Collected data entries
=== Section Start ===

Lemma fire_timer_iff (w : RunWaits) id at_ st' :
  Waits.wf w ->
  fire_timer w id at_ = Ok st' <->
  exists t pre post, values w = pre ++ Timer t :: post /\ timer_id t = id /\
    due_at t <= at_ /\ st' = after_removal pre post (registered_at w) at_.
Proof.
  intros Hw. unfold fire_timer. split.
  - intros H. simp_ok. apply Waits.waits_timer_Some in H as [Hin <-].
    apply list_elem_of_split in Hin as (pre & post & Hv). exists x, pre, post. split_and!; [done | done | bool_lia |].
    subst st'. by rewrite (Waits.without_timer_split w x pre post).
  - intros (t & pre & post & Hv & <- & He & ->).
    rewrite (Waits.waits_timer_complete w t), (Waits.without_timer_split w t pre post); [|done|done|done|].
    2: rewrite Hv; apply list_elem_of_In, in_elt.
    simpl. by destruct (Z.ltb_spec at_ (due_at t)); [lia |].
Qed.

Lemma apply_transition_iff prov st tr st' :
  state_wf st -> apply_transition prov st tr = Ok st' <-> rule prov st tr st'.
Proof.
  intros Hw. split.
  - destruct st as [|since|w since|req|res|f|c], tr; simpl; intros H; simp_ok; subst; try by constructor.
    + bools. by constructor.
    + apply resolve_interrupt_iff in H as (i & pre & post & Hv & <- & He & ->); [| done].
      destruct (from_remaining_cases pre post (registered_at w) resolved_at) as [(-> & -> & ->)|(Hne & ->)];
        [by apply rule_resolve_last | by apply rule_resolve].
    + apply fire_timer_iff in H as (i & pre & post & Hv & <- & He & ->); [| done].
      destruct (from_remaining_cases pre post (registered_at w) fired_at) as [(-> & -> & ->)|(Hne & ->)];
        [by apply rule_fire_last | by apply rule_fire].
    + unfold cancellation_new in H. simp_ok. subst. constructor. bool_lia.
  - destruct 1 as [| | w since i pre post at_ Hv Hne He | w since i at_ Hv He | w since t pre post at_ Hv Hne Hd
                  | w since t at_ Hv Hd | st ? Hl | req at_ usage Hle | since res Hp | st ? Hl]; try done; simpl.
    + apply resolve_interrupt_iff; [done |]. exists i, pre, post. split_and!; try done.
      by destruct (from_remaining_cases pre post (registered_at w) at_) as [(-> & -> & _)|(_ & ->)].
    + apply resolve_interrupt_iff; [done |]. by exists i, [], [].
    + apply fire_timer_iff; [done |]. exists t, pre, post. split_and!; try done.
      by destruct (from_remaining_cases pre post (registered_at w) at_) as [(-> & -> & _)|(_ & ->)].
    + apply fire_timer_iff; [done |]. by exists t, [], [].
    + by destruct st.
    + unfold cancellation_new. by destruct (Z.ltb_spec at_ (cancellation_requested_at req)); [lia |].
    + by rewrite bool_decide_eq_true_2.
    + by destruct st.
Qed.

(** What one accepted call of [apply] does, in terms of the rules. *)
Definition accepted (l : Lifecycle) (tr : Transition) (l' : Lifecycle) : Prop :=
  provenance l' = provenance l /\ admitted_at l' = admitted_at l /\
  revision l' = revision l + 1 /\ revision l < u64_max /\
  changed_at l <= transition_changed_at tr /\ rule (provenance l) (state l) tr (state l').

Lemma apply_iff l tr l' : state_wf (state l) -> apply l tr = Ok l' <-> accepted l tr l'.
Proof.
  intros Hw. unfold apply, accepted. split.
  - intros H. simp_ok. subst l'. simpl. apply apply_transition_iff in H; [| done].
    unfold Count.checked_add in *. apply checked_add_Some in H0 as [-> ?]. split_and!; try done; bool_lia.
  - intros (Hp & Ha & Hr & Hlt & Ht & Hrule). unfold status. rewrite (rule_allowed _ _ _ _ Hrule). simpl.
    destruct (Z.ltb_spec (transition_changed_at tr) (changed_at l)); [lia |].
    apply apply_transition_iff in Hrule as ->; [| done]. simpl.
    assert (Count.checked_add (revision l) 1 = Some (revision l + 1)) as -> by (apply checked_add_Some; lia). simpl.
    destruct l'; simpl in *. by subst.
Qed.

=== Section End ===

**TASK TO COMPLETE:**
From the data above, output exactly the lines between the one containing "simpl. by destruct" and the one containing "[by apply rule_resolve_last", counting both of them.

**EXERCISE RESPONSE:**
    simpl. by destruct (Z.ltb_spec at_ (due_at t)); [lia |].
Qed.

Lemma apply_transition_iff prov st tr st' :
  state_wf st -> apply_transition prov st tr = Ok st' <-> rule prov st tr st'.
Proof.
  intros Hw. split.
  - destruct st as [|since|w since|req|res|f|c], tr; simpl; intros H; simp_ok; subst; try by constructor.
    + bools. by constructor.
    + apply resolve_interrupt_iff in H as (i & pre & post & Hv & <- & He & ->); [| done].
      destruct (from_remaining_cases pre post (registered_at w) resolved_at) as [(-> & -> & ->)|(Hne & ->)];
        [by apply rule_resolve_last | by apply rule_resolve].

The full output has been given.